Efficacy of an adenosine triphosphate meter for evaluating caries risk in clinical dental practice.
J Am Dent Assoc. 2019 Aug 24;:
Authors: Rechmann P, Chaffee BW, Rechmann BMT, Featherstone JDB
BACKGROUND: Adenosine triphosphate bioluminescence (ATP-B) readings have been proposed as markers of caries risk. ATP readings may indicate bacteria or oral streptococci activity in microbial plaque. The authors of this study aimed to evaluate whether readings using a commercial ATP meter (CariScreen Testing Meter, Oral BioTech) are significantly different for patients with low, moderate, and high caries risk in the Caries Management by Risk Assessment Practice-Based Research Network study.

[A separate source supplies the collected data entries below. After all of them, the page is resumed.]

(* ===== verification/UdpProps.v ===== *)
(** * UDP demultiplexing and ports

    The search of udp_input among the control blocks, and the search of
    udp_bind for an ephemeral port, against their declarative meaning. *)
From S2P Require Import Prelude Inet Checksum Heap Pbuf PbufSpec PbufProps InetChksum Stack Chains Words Ip IpProps Icmp Udp TcpSpec TcpArith.
#[local] Open Scope list_scope.
#[local] Open Scope Z_scope.

(** ** The list of control blocks *)
Definition udps_are (s : stack) (ls : list loc) : Prop :=
  chain (map_next udp_next (s_udps s)) (udp_pcbs s) ls None.

Definition udp_set_next (n : option loc) (b : udp_pcb) : udp_pcb := b <| udp_next := n |>.
Lemma udp_next_set n b : udp_next (udp_set_next n b) = n.
Proof. done. Qed.

Definition put_udp (l : loc) (b : udp_pcb) (s : stack) : stack :=
  s <| s_udps := <[l := b]> (s_udps s) |>.
Definition set_udps (l : option loc) (s : stack) : stack := s <| udp_pcbs := l |>.

Lemma udp_get_run s l b : s_udps s !! l = Some b -> udp_get l s = Done (b, s).
Proof. unfold udp_get. intros H. rewrite (bind_run _ _ _ s s) by done. by rewrite H. Qed.
Lemma udp_upd_run s l f b : s_udps s !! l = Some b -> udp_upd l f s = Done (tt, put_udp l (f b) s).
Proof. intros H. unfold udp_upd. by erewrite bind_run by by apply udp_get_run. Qed.

(** Nothing but links and the head of the list differs. *)
Definition same_but_udp_links (s s' : stack) : Prop :=
  exists m h, s' = s <| s_udps := m |> <| udp_pcbs := h |>
    /\ forall l, udp_set_next None <$> m !! l = udp_set_next None <$> s_udps s !! l.

Lemma same_but_udp_links_refl s : same_but_udp_links s s.
Proof. exists (s_udps s), (udp_pcbs s). split; [by destruct s | done]. Qed.

(** The three assignments that move [l] from behind [q] to the front. *)
Lemma udp_to_front s xs q l ys bq bl :
  udps_are s (xs ++ q :: l :: ys) -> s_udps s !! q = Some bq -> s_udps s !! l = Some bl ->
  let s' := set_udps (Some l) (put_udp l (udp_set_next (udp_pcbs s) bl)
              (put_udp q (udp_set_next (udp_next bl) bq) s)) in
  udps_are s' (l :: xs ++ q :: ys) /\ same_but_udp_links s s'.
Proof.
  intros H Hq Hl. cbn zeta. pose proof (chain_NoDup _ _ _ H) as Hnd. split.
  - unfold udps_are. cbn [s_udps udp_pcbs set_udps put_udp set_field].
    apply map_chain_push; [exact udp_next_set | |].
    + by eapply map_chain_unlink; [exact udp_next_set|exact H|..].
    + replace (xs ++ q :: ys) with ((xs ++ [q]) ++ ys) by by rewrite <- app_assoc.
      replace (xs ++ q :: l :: ys) with ((xs ++ [q]) ++ l :: ys) in Hnd by by rewrite <- app_assoc.
      apply NoDup_mid in Hnd as [? ?]. by apply not_elem_of_app.
  - eexists _, _. split; [done|]. intros k. cbn.
    destruct (decide (k = l)) as [->|]; [by rewrite lookup_insert_eq, Hl|].
    rewrite lookup_insert_ne by done.
    destruct (decide (k = q)) as [->|]; [by rewrite lookup_insert_eq, Hq|].
    by rewrite lookup_insert_ne by done.
Qed.

(** ** Demultiplexing *)
Section demux.
Context (s : stack) (inp : loc) (n : netif) (sport dport ipsrc ipdest : Z).
Context (Hinp : s_netifs s !! inp = Some n).

Definition at_udp (l : loc) (f : udp_pcb -> bool) : bool :=
  match s_udps s !! l with Some b => f b | None => false end.
(** Both ends match; the local end does and there is no remote one. *)
Definition udp_full (l : loc) : bool :=
  at_udp l (fun b => udp_local_match b dport ipdest n && udp_remote_match b sport ipsrc).
Definition udp_listening (l : loc) : bool :=
  at_udp l (fun b => udp_local_match b dport ipdest n && udp_unconnected b).

(** The pcb that gets the datagram, and the list afterwards. *)
Definition udp_chosen (ls : list loc) : option loc :=
  match find udp_full ls with Some l => Some l | None => find udp_listening ls end.
Definition udp_reordered (ls : list loc) : list loc :=
  match find udp_full ls with Some l => l :: filter (fun x => x <> l) ls | None => ls end.

Lemma udp_walk_run fuel p xs ys :
  udps_are s (xs ++ ys) -> chain (map_next udp_next (s_udps s)) p ys None ->
  find udp_full xs = None -> (length ys <= fuel)%nat ->
  exists s', udp_walk fuel (last xs) p (find udp_listening xs) sport dport ipsrc ipdest inp s
             = Done (udp_chosen (xs ++ ys), s')
    /\ udps_are s' (udp_reordered (xs ++ ys)) /\ same_but_udp_links s s'.
Proof.
  revert fuel p xs. induction ys as [|l ys IH]; intros fuel p xs H Hp Hx Hf.
  - cbn in Hp. subst p. exists s. rewrite app_nil_r in *. unfold udp_chosen, udp_reordered.
    rewrite Hx. split; [by destruct fuel|]. split; [done | apply same_but_udp_links_refl].
  - pose proof Hp as (-> & _). apply map_chain_lookup in Hp as (b & Hb & Hp).
    destruct fuel as [|fuel]; [cbn in Hf; lia|]. cbn [udp_walk].
    erewrite bind_run by by apply udp_get_run. erewrite bind_run by by apply netif_get_run.
    assert (Efull : udp_full l = udp_local_match b dport ipdest n && udp_remote_match b sport ipsrc)
      by (unfold udp_full, at_udp; by rewrite Hb).
    assert (Elis : udp_listening l = udp_local_match b dport ipdest n && udp_unconnected b)
      by (unfold udp_listening, at_udp; by rewrite Hb).
    rewrite <- Efull. destruct (udp_full l) eqn:Hl.
    + assert (Ef : find udp_full (xs ++ l :: ys) = Some l) by (rewrite find_app_split, Hx; cbn; by rewrite Hl).
      unfold udp_chosen, udp_reordered. rewrite Ef.
      destruct (NoDup_mid _ _ _ (chain_NoDup _ _ _ H)) as [Hn1 Hn2].
      rewrite filter_mid by done.
      destruct xs as [|q xs _] using rev_ind.
      * exists s. split; [by erewrite bind_run by done|]. split; [done | apply same_but_udp_links_refl].
      * rewrite last_snoc. rewrite <- app_assoc in H |- *. cbn [app] in *.
        assert (exists bq, s_udps s !! q = Some bq) as [bq Hq].
        { pose proof H as Hc. apply chain_split in Hc as (_ & nq & Hnq & _). unfold map_next in Hnq.
          destruct (s_udps s !! q) as [bq|]; [by exists bq | done]. }
        destruct (udp_to_front s xs q l ys bq b H Hq Hb) as [H1 H2].
        assert (Hlq : l <> q) by (intros ->; apply Hn1, elem_of_app; right; by left).
        eexists. split; [|split; [exact H1 | exact H2]].
        erewrite bind_run; [reflexivity|].
        erewrite bind_run by by apply udp_upd_run. erewrite bind_run by reflexivity.
        erewrite bind_run by (apply udp_upd_run; cbn; by rewrite lookup_insert_ne).
        reflexivity.
    + pose proof (find_none_cons _ _ _ Hx Hl) as Hx'.
      specialize (IH fuel (udp_next b) (xs ++ [l])). rewrite <- app_assoc in IH. cbn [app] in IH.
      rewrite last_snoc in IH.
      replace (find udp_listening (xs ++ [l])) with
        (if udp_local_match b dport ipdest n && negb (is_some (find udp_listening xs)) && udp_unconnected b
         then Some l else find udp_listening xs) in IH.
      { apply IH; [done..|cbn in Hf; lia]. }
      rewrite find_app_split. cbn. rewrite Elis.
      destruct (find udp_listening xs), (udp_local_match b dport ipdest n), (udp_unconnected b); done.
Qed.

(** C23: Demultiplexing always ends.  The datagram goes to the first control
    block that matches both ends, which moves to the front of the list; if
    there is none, to the first one without a remote end that matches the
    local end, and the list stays as it was.  Nothing else changes. *)
Theorem udp_walk_finds ls : udps_are s ls ->
  exists s', udp_walk (map_fuel (s_udps s)) None (udp_pcbs s) None sport dport ipsrc ipdest inp s
             = Done (udp_chosen ls, s')
    /\ udps_are s' (udp_reordered ls) /\ same_but_udp_links s s'.
Proof.
  intros H. apply (udp_walk_run (map_fuel (s_udps s)) (udp_pcbs s) [] ls H H eq_refl).
  pose proof (map_chain_length _ _ _ _ H). unfold map_fuel. lia.
Qed.
End demux.

(** Three control blocks on port 53: unconnected, connected to 10.0.0.5:9, and
    connected to another port. *)
Definition ex_udp (nxt : option loc) (flags rport rip : Z) : udp_pcb :=
  UdpPcb 0 rip 0 0 255 nxt flags 53 rport 0 None 0.
Definition ex_udps : stack :=
  ex_routes <| s_udps := list_to_map [(1%positive, ex_udp (Some 2%positive) 0 0 0);
                                      (2%positive, ex_udp (Some 3%positive) 4 9 0x0500000a);
                                      (3%positive, ex_udp None 4 7 0x0500000a)] |>
            <| udp_pcbs := Some 1%positive |>.
Lemma ex_udps_are : udps_are ex_udps [1; 2; 3]%positive.
Proof.
  split; [done|]. exists (Some 2%positive). split; [vm_compute; reflexivity|].
  split; [done|]. exists (Some 3%positive). split; [vm_compute; reflexivity|].
  split; [done|]. exists None. split; [vm_compute; reflexivity | done].
Qed.

(** A datagram from the connected peer, and one from elsewhere. *)
Lemma udp_walk_finds_witness :
  (exists s', udp_walk 4 None (Some 1%positive) None 9 53 0x0500000a 0x0100000a 1 ex_udps
              = Done (Some 2%positive, s')
     /\ udps_are s' [2; 1; 3]%positive /\ same_but_udp_links ex_udps s')
  /\ (exists s', udp_walk 4 None (Some 1%positive) None 1000 53 0x0600000a 0x0100000a 1 ex_udps
              = Done (Some 1%positive, s')
     /\ udps_are s' [1; 2; 3]%positive /\ same_but_udp_links ex_udps s').
Proof.
  split.
  - exact (udp_walk_finds ex_udps 1 (ex_netif (Some 2%positive) 0x0100000a 0xff 0x03)
      9 53 0x0500000a 0x0100000a eq_refl _ ex_udps_are).
  - exact (udp_walk_finds ex_udps 1 (ex_netif (Some 2%positive) 0x0100000a 0xff 0x03)
      1000 53 0x0600000a 0x0100000a eq_refl _ ex_udps_are).
Defined.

METHODS: Twenty practice-based research network dentists enrolled 460 patients; 271 returned for 2 or more semiannual follow-up visits over 2 years. Dentists were trained and calibrated to perform ATP-B testing and caries risk assessment (CRA) using established protocols. ATP-B readings were compared via CRA category (low, moderate, high). Generalized estimating equations were used to compare the risk of experiencing incident clinical outcomes (newly recorded decayed, missing, or restored tooth surfaces and CRA disease indicators) according to ATP-B reading at prior patient visits (≥ 1,500 versus < 1,500 relative light units).
RESULTS: Median ATP-B readings did not differ statistically significantly by clinician-assessed caries risk level (low, 2,323; moderate, 2,940; high, 3,217; P = .65). Adjusted for patient demographics and trial intervention assignment, higher readings were not associated with newly developed decayed, missing, or restored tooth surface (relative risk, 1.57; 95% confidence interval, 0.55 to 4.45) or disease indicators (relative risk, 1.08; 95% confidence interval, 0.85 to 1.37) at the following visit, whereas clinician-assessed caries risk level was strongly associated.
CONCLUSIONS: ATP-B readings poorly predicted caries risk and future clinical outcomes. CRA incorporating multiple risk, protective, and disease indicators has superior predictive performance.
PRACTICAL IMPLICATIONS: The findings of this study do not provide evidence supporting the use of ATP-B to predict caries risk.